FDA granted Breakthrough Therapy Designation to pexidartinib (formerly PLX3397) for the treatment of tenosynovial giant cell tumor where surgical removal of the tumor would be associated with potentially worsening functional limitation or severe morbidity.
Currently, there is no FDA-approved systemic therapy for the treatment of TGCT. The designation was granted based on results from an extension cohort of a single-arm, multi-center phase I study that assessed the safety and efficacy of pexidartinib. Results of this study were published in The New England Journal of Medicine.
A pivotal phase III trial of pexidartinib called ENLIVEN is currently enrolling patients with symptomatic TGCT for whom surgical removal of the tumor would be associated with potentially worsening functional limitation or severe morbidity.

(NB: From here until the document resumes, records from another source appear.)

(** Models [GetReqHashKey] (src/mysql_proxy_server.cpp:833-839). *)
Definition GetReqHashKey (cfg : CONFIG) (reqstr : bytes) : bytes :=
  if Z.ltb (len reqstr) (iShmMaxKeyLen cfg - 32) then reqstr
  else take (Z.to_nat (iShmMaxKeyLen cfg - 32)) reqstr.

(** [err>=ER_ERROR_FIRST && err<=ER_ERROR_LAST] *)
Definition server_error (err : Z) : bool := Z.leb ER_ERROR_FIRST err && Z.leb err ER_ERROR_LAST.

(** The connection was lost. *)
(** Models [ProcessRequest] (src/mysql_proxy_server.cpp:923-925). *)
Definition connection_lost (err : Z) : bool :=
  Z.eqb err CR_SERVER_GONE_ERROR || Z.eqb err CR_SERVER_LOST || Z.eqb err CR_CONNECTION_ERROR ||
  Z.eqb err CR_CONN_HOST_ERROR || Z.eqb err CR_LOCALHOST_CONNECTION || Z.eqb err CR_TCP_CONNECTION.

(** What follows a failed call: the connection goes back to the pool or is closed; the error number
    is kept. *)
(** Models [ProcessRequest] (src/mysql_proxy_server.cpp:909-921). *)
Definition drop_failed (what : bytes) (c : Z) (w : world) : Z * world :=
  let err := mysql_errno c (w_db w) in
  let w1 := set_error (what ++ mysql_error c (w_db w)) w in
  (err, if server_error err then FreeMySQL c w1 else RealFreeMySQL c w1).

(** Writing the tree to the cache, if the lock is free. *)
(** Models [ProcessRequest] (src/mysql_proxy_server.cpp:975-991). *)
Definition write_cache (key : bytes) (t : knv) (w : world) : world :=
  let '(r, ca) := TryLockShm (w_cache w) in
  if Z.eqb r 0 then set_cache (UnlockShm (st_Write key t ca).2) w else set_cache ca w.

Pexidartinib is an oral small molecule that potently and selectively inhibits colony stimulating factor-1 receptor, which is a primary growth driver of abnormal cells in the synovium that causes TGCT. Pexidartinib has not been approved by FDA or any other regulatory authority for uses under investigation.
In addition to Breakthrough Therapy Designation, pexidartinib has been granted Orphan Drug Designation by FDA for the treatment of PVNS and GCT-TS. Pexidartinib also has received Orphan Designation from the European Commission for the treatment of TGCT. Pexidartinib is sponsored by Daiichi Sankyo Inc. and Plexxikon Inc., a member of the Daiichi Sankyo Group.